Su autor, Cristian Crusat (1983) es escritor, traductor, crítico y docente. Es autor de varias obras ensayísticas – W. G. Sebald en el corazón de Europa (2020); La huida biográfica (2021); Vidas de vidas (2015)– y de ficción narrativa –Europa Automatiek (2019), Solitario empeño (2015) o Breve teoría del viaje y el desierto (2011), entre otras–, por las cuales ha sido traducido a una decena de lenguas y recibido galardones como el Premio Amado Alonso de Investigación Literaria, el European Union Prize for Literature o el Premio Tigre Juan de Narrativa al mejor libro del año por el artefacto fronterizo Sujeto elíptico (2019). A principios de este año publicó, junto a Ricardo Menéndez Salmón, Prosa del mundopoesía de lo pertinente, un diálogo en torno a la literatura de W. G. Sebald.

Potencias de vida y muerte es un conjunto de piezas sueltas, el rompecabezas que, en lugar de imagen, nos presenta algo roto, una fisura, la brecha que interrumpe la continuidad de lo que estimamos vivo y presente.

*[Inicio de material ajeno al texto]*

Lemma get_spliced_ids_witness :
  NoDup (id <$> records Sample.spliced)
  /\ forall name,
       name ∈ id <$> records Sample.spliced <->
       ((search Sample.maf_text Sample.target Sample.index [100; 200] [103; 205]).1 = []
        /\ name = Sample.target)
       \/ exists block r,
            block ∈ (search Sample.maf_text Sample.target Sample.index
                       [100; 200] [103; 205]).1
            /\ r ∈ records block /\ id r = name.
Proof.
  apply (get_spliced_ids Sample.dna_reverse_complement Sample.maf_text Sample.target
           Sample.index [100; 200] [103; 205] 1).
  - vm_compute. reflexivity.
  - vm_compute. reflexivity.
Defined.

Lemma fetched_blocks_share_strand_witness :
  exists rs, (rs = 1 \/ rs = -1)
             /\ Forall (fun block => first_ref_strand Sample.target [block] = Some rs)
                  (search Sample.maf_text Sample.target Sample.index
                     [100; 200] [103; 205]).1.
Proof.
  apply (fetched_blocks_share_strand Sample.dna_reverse_complement Sample.maf_text
           Sample.target Sample.index [100; 200] [103; 205] 1 _ Sample.spliced).
  - vm_compute. reflexivity.
  - vm_compute. discriminate.
  - vm_compute. reflexivity.
Defined.

End SplicerMore.

(** ** Theorems: the writer *)

Module WriterFacts.

(** *** Splitting a line into its fields *)

Lemma split_from_spaces ws l :
  Forall (fun c => is_space c = true) ws ->
  split_from [] (ws ++ l) = split_from [] l.
Proof. induction 1 as [|c ws Hc _ IH]; [done|]. cbn. by rewrite Hc. Qed.

Lemma split_from_token tok cur l :
  Forall (fun c => is_space c = false) tok ->
  split_from cur (tok ++ l) = split_from (reverse tok ++ cur) l.
Proof.
  intros Htok. revert cur. induction Htok as [|c tok Hc _ IH]; intros cur; [done|].
  cbn [app split_from]. rewrite Hc, IH, reverse_cons, <- app_assoc. done.
Qed.

(** A field, the whitespace before it and the whitespace after it. *)
Lemma split_from_field pre tok post l :
  Forall (fun c => is_space c = true) pre ->
  tok <> [] -> Forall (fun c => is_space c = false) tok ->
  post <> [] -> Forall (fun c => is_space c = true) post ->
  split_from [] (pre ++ tok ++ post ++ l) = tok :: split_from [] l.
Proof.
  intros Hpre Hne Htok Hpost_ne Hpost.
  rewrite split_from_spaces, split_from_token, app_nil_r by done.
  destruct post as [|w post]; [done|]. apply Forall_cons in Hpost as [Hw Hpost].
  cbn [app split_from]. rewrite Hw.
  destruct (reverse tok) as [|c rtok] eqn:Hrev.
  { apply (f_equal reverse) in Hrev. rewrite reverse_involutive in Hrev. done. }
  rewrite <- Hrev, reverse_involutive. f_equal. by apply split_from_spaces.
Qed.

(** The last field of a line. *)
Lemma split_from_last_field pre tok :
  Forall (fun c => is_space c = true) pre ->
  tok <> [] -> Forall (fun c => is_space c = false) tok ->
  split_from [] (pre ++ tok) = [tok].
Proof.
  intros Hpre Hne Htok.
  rewrite split_from_spaces by done.
  rewrite <- (app_nil_r tok) at 1. rewrite split_from_token, app_nil_r by done.
  cbn [split_from]. destruct (reverse tok) as [|c rtok] eqn:Hrev.
  { apply (f_equal reverse) in Hrev. rewrite reverse_involutive in Hrev. done. }
  by rewrite <- Hrev, reverse_involutive.
Qed.
(** * rollup-plugin-esmwasm: a shallow embedding of [src/index.mjs]

    The plugin turns a [.wasm] file into an ES module.  Its build-time code
    is embedded here function by function: [createBase64UriForWasm],
    [parseWasm], [generateWasmInitCode], [wasmPlugin] and the two hooks
    [resolveId] and [load]; so is the loader [initWasm] that every
    generated module begins with.  What the source takes from its platform
    (the file system, [WebAssembly.compile], the bundler's plugin context)
    is a record of capabilities; the Node built-ins whose results the
    statements speak about (base64, md5, [path.basename]) are modelled by
    their standards.  What a generated module says is decided by reading
    its text back ([Reader]).

    Part I holds the definitions, Part II the theorems. *)

From Stdlib Require Import ZArith String Ascii List Lia Bool.
From Stdlib Require Import SpecFloat DecimalString.
From Stdlib Require DecimalNat DecimalFacts.
From stdpp Require Import base option list gmap strings.
Import ListNotations.
Local Open Scope string_scope.

(* ===================================================================== *)
(** * Part I. Definitions                                                 *)
(* ===================================================================== *)

(** ** Completion of a JavaScript computation

    A call either returns a value or throws an [Error] whose [message] is
    the payload of [Thrown]. *)

Inductive Outcome (A : Type) : Type :=
| Returned (a : A)
| Thrown (message : string).
Arguments Returned {A} a.
Arguments Thrown {A} message.

(** ** Strings

    JavaScript strings are kept as Rocq strings; the methods the source
    calls on them are below, under their JavaScript names. *)

Module JsString.

(** The one-character string holding a double quote. *)
Definition dquote : string := String (ascii_of_nat 34) EmptyString.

Este es un rompecabezas sobre el muerto, sobre el morir y el resurgir tras la descomposición de la carne. Es un injerto entre prótesis y hechizo, la canalización de voces que persisten, reverberadas, tras la desaparición del ente emisor y, como todo rompecabezas, es también promesa de restitución. Como un matorral de yerbas sin nombre, abre un espacio especulativo habitado por fantasmas, legislaciones, historias familiares, despedidas, agüeros, testimonios, prácticas capitalistas, memoriales, duelos, desaparición forzada, ensoñaciones poéticas, delirios y luchas colectivas en un intento por dejar intuir, entre la espesura, la ebullición de la vida y de la belleza cuando se abrazan la tierra y la carroña.

Su autor, Víctor Albarracín (Neiva, Colombia,1974), proviene de clase obrera, pero sin fuerza para el trabajo físico, rasguñó desde joven el precariado cultural. Ha sido librero y vendedor de discos, profesor universitario, corrector de estilo, columnista, escritor a la sombra, artista visual, curador y mal cantante indie. Estudió cine y, muchos años después, hizo en Los Ángeles una maestría en artes. Ha publicado El tratamiento de las contradicciones (Caín Press, 2012), Materials for a Makeshift Shack (2012, La Parte Maldita) y Feign (2015, La Parte Maldita). En 2016 fue curador del Salón Nacional de Artistas en Colombia y, entre 2016–2020, director artístico de lugar a dudas, en Cali, donde también fundó Escuela Incierta. Desde 2020 lleva una vida modesta, dedicada al cuidado de sus plantas y de su gata, a la supervivencia sin glamour y a la escritura.